Languaglessness of this sort is not conjectural. Particularly before the rise of mandatory childhood education, when it was not rare for the pre-lingually deaf to go unexposed to anyone besides their immediate family for decades. For instance, in 18th century France, Jean Massieu was without language until the age of seventeen (Sacks 35). Born deaf, his sole mode of communication until his teenage years was a invented form of sign language, so rudimentary that it lacked any sort of grammar. A human being is not mindless or mentally deficient without language, but he is severely restricted in the range of his ideas. “It is not that he lacked a mind, but that he was not using his mind fully” (Sacks 34). Language is more than a simple substrate. It is not just strings of symbols on a page or successive utterances, vibrations in the air produced in response to breath pushed out over the larynx. Rather, it exerts an active force on our thoughts. In a concrete way, Wittgenstein is entirely right in saying that “the limits of my language mean the limits of my world,” particularly with respect to language’s absence. The essential function of language is not to merely to enable the mechanical act of communication, but produce the shared conceptual understandings that make communication possible. Unexposed to language’s symbolic inheritance, people are largely restricted to a world of immediate sensation, devoid of any abstract, communal concepts. These isolated souls are perhaps the only true individuals.
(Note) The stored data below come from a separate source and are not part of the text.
Definition arms_after_cameras : list (list Pat * list string) := [
  ([(["PUT"], [l "admin"; l "server"; l "identity"]); (["DELETE"], [l "admin"; l "cloud"; l "enrollment"])],
   ["settings.write"; "cores.manage"]);
  ([(["POST"], [l "admin"; l "cameras"]);
    (["POST"], [l "admin"; l "cameras"; l "reprobe"]);
    (["POST"], [l "admin"; l "cameras"; l "reprobe"; l "apply"]);
    (["PUT"], [l "admin"; l "storage"; l "cold"]);
    (["PUT"; "DELETE"], [l "admin"; l "storage"; l "backends"; Any]);
    (["PUT"], [l "admin"; l "runtime"; l "usb_preferred"]);
    (["PUT"], [l "admin"; l "delivery"]);
    (["PUT"; "DELETE"], [l "admin"; l "sinks"; l "config"; Any; Any]);
    (["POST"], [l "admin"; l "sinks"; l "config"; Any; Any; l "test"]);
    (["PUT"], [l "admin"; l "reid"; l "config"]);
    (["PUT"], [l "admin"; l "live-view"; l "transport"]);
    (["POST"], [l "admin"; l "oauth"; Any; l "start"]);
    (["POST"], [l "admin"; l "discovery"; Lit ["onvif"; "scan"]]);
    (["POST"], [l "admin"; l "discovery"; l "sessions"; Any; Lit ["probe-rtsp"; "onvif-streams"; "cancel"]]);
    (["POST"], [l "admin"; l "visual-prompts"]);
    (["DELETE"], [l "admin"; l "visual-prompts"; Any]);
    (["PUT"], [l "admin"; l "server"; Lit ["bind"; "watermarks"; "inference"]]);
    (["POST"], [l "admin"; l "server"; l "restart"]);
    (["PUT"], [l "admin"; l "auth"; l "config"]);
    (["POST"], [l "admin"; l "auth"; l "oidc"; l "test-discovery"]);
    (["POST"], [l "admin"; l "cloud"; l "enroll"]);
    (["POST"], [l "admin"; l "speakers"]);
    (["PUT"; "DELETE"], [l "admin"; l "speakers"; Any]);
    (["PUT"], [l "admin"; l "speakers"; Any; l "cameras"]);
    (["POST"], [l "admin"; l "speakers"; Any; l "test"])], ["settings.write"]);
  ([(["POST"], [l "admin"; l "users"]);
    (["PUT"; "DELETE"], [l "admin"; l "users"; Any]);
    (["POST"], [l "admin"; l "users"; Any; Lit ["reset-password"; "unlock"]])], ["members.manage"]);
  ([(["GET"], [l "admin"; l "diagnostics"; l "export"])], ["diagnostics.read"]);
  ([(["GET"], [l "admin"; Lit ["storage"; "delivery"; "sinks"; "remote_access"; "users"; "audit"; "visual-prompts"; "cameras"]]);
    (["GET"], [l "admin"; l "cameras"; l "stats"]);
    (["GET"], [l "admin"; l "sinks"; l "health"]);
    (["GET"], [l "admin"; l "live"; l "status"]);
    (["GET"], [l "admin"; l "reid"; l "status"]);
    (["GET"], [l "admin"; l "system"; l "metrics-history"]);
    (["GET"], [l "admin"; l "live-view"; l "transport"]);
    (["GET"], [l "admin"; l "oauth"; l "status"]);
    (["GET"], [l "admin"; l "discovery"; l "sessions"; Any]);
    (["GET"], [l "admin"; l "audit"; l "resource"; Any; Any]);
    (["GET"], [l "admin"; l "visual-prompts"; Any]);
    (["GET"], [l "admin"; l "fleet"; l "managed"]);
    (["GET"], [l "admin"; l "server"; Lit ["bind"; "watermarks"; "inference"; "identity"; "all"]]);
    (["GET"], [l "admin"; l "auth"; l "config"]);
    (["GET"], [l "admin"; l "cloud"; l "enrollment"]);
    (["GET"], [l "admin"; l "network"; Lit ["interfaces"; "plan"; "roles"]]);
    (["GET"], [l "admin"; l "network"; l "apply"; l "status"]);
    (["GET"], [l "admin"; l "speakers"]);
    (["GET"], [l "admin"; l "speakers"; Any])], ["settings.read"])
].
(** A step adds at most one call, which the inbound call authorises. *)
Lemma step_authorised i w :
  (handled (mstep i w).1 = handled w \/ exists h, handled (mstep i w).1 = handled w ++ [h] /\ authorised [i] (mstep i w).1 h) /\
  exists more, audited (mstep i w).1 = audited w ++ more.
Proof.
  destruct (dispatch_outcome i w) as [e w' Hh Ha _ _|a rid b _ _ _ _|Ht Hs|a c Ht Ha Hs _ _]; simpl.
  - split; [by left|]. exists []. by rewrite app_nil_r.
  - split; [by left|]. exists []. by rewrite app_nil_r.
  - split; [|exists []; by rewrite app_nil_r]. right. eexists. split; [done|]. exists i. split; [by left|]. split; [done|]. by left.
  - split; [|by eexists]. right. eexists. split; [done|]. exists i. split; [by left|]. split; [done|]. right.
    destruct (token_vouched i a Ht) as (t & Et & Hv). exists t. split_and!; [done..|]. simpl. apply elem_of_app. right. by left.
Qed.

(** C5. The handler never runs for an unauthorised call: whatever calls come in, each call the
    handler received is one of them, with its own method, path and body, and either it carried no
    token and is a GET, HEAD or OPTIONS handled as the anonymous reader, or its token was signed
    by a trusted key for this core, this method and path and this time, the actor's permission
    covers the request and its body, a system subject is on the method's allow-list, and the
    audit has a record of it. *)
Theorem rpc_runs_only_when_authorised ops w :
  handled w = [] -> Forall (authorised ops (mrun ops w).1) (handled (mrun ops w).1).
Proof.
  intros Hw. assert (forall ops w, (exists more, audited (mrun ops w).1 = audited w ++ more) /\
    exists new, handled (mrun ops w).1 = handled w ++ new /\ Forall (authorised ops (mrun ops w).1) new) as H.
  2: { destruct (H ops w) as (_ & new & -> & Hnew). by rewrite Hw. }
  clear. intros ops. induction ops as [|i ops IH]; intros w.
  { split; [exists []|exists []; split; [|done]]; by rewrite app_nil_r. }
  rewrite mrun_cons. simpl. destruct (IH (mstep i w).1) as ([more Ea] & new & Eh & Hnew).
  destruct (step_authorised i w) as [Hstep [more' Ea']].
  split; [exists (more' ++ more); by rewrite Ea, Ea', app_assoc|].
  assert (Forall (authorised (i :: ops) (mrun ops (mstep i w).1).1) new) as Hnew'.
  { eapply Forall_impl; [exact Hnew|]. intros h (j & Hj & H). exists j. split; [by right|done]. }
  destruct Hstep as [Es|(h & Es & j & ->%list_elem_of_singleton & Hc & Hj)]; rewrite Eh, Es.
  - by exists new.
  - exists (h :: new). split; [by rewrite <- app_assoc|]. constructor; [|done]. exists i. split; [by left|]. split; [done|].
    destruct Hj as [Hj|(t & H1 & H2 & H3 & H4 & H5)]; [by left|]. right. exists t. split_and!; [done..|].
    rewrite Ea. apply elem_of_app. by left.
Qed.

(** ** Retries *)

Record caches_ok (w : World) : Prop := {
  c_replay : jti_ok (replay w);
  c_responses : forall r, response_cache w = Some r -> responses_ok r /\ 0 < r_capacity r;
  c_capacity : 0 < capacity (replay w);
}.

Lemma admission_ok i a w : caches_ok w ->
  jti_ok (insert_keyed (jti a) (i_request_id i) (replay w)).2 /\
  capacity (insert_keyed (jti a) (i_request_id i) (replay w)).2 = capacity (replay w).
Proof.
  intros [Hr _ Hc]. pose proof (insert_keyed_spec (jti a) (i_request_id i) (replay w) Hr Hc) as H.
  destruct (insert_keyed _ _ _). by destruct H as (? & ? & _).
Qed.

Lemma step_caches_ok i w : caches_ok w -> caches_ok (mstep i w).1 /\ capacity (replay (mstep i w).1) = capacity (replay w).
Proof.
  intros Hw. pose proof Hw as [H1 H2 H3].
  destruct (dispatch_outcome i w) as [e w' _ _ Er [->|(a & _ & ->)]|a rid b _ _ _ _|_ _|a c _ _ _ _ Hc]; simpl; try (by split; [split|]).
  - destruct (admission_ok i a w Hw) as [? E]. split; [split; simpl; [done|done|by rewrite E]|done].
  - destruct (admission_ok i a w Hw) as [Hok E]. rewrite Hc in Hok, E. simpl in *. split; [|done].
    split; simpl; [done| |by rewrite E]. unfold responses_after.
    destruct (i_request_id i) as [rid|], (i_answer i) as [b|]; try done. intros r. destruct (response_cache w) as [r0|]; [|done].
    intros [= <-]. destruct (H2 r0 eq_refl). rewrite insert_response_capacity. split; [by apply insert_response_ok|done].
Qed.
Though I have no direct experience with deafness, I have always had the vague idea that others possessed an ability that I did not. At various times, I’ve attempted to analogize it as a lack of “social proprioception” – proprioception being the ability to sense the orientation of your body in your environment. It is another one of those sedimented capacities that is invisible until absent. It allows you to move quickly and freely without having to consciously think about where you are in space. Some people lose the ability or are born lacking it. They are still entirely mobile, yet each motion must be deliberate and conscious which results in a wooden, uncanny movement.

While I can move my limbs intuitively, conversation has always demanded a concerted effort. My attempts are clumsy and awkward. I sound uncoordinated as if my tongue is decoupled from the thoughts it articulates. My words lurch out either in a rapid staccato or languid, hesitating drawl, interrupted by long pauses. I am fortunate to look the way that I do and so my ineptitude is charitably mistaken for aloofness or disinterest. I wonder what I would have been diagnosed with if I appeared differently or if I wasn’t adept enough to compensate for my lack of social intuition with rote stories, each practiced until the artificiality of the performance had been erased.

I am excruciatingly aware that the concepts and grammars that sustain communication across distinct and fundamentally isolated consciousnesses are not without their costs. Damage had to be done to facilitate this communication. Nietzsche says that “the history of language is the history of a process of abbreviation.” (Nietzsche, Beyond, 216). I’ve described already the cost of maintaining the shared illusion, which is the lie that each of us can truly speak and be heard. We compress ourselves and make ourselves similar, common. Still, when we talk to each other, though we speak in the same language, it has been subtly particularized. If language is mere abbreviation, then the dictionary is imprecise – contingent upon various experiences and individual interpretations.   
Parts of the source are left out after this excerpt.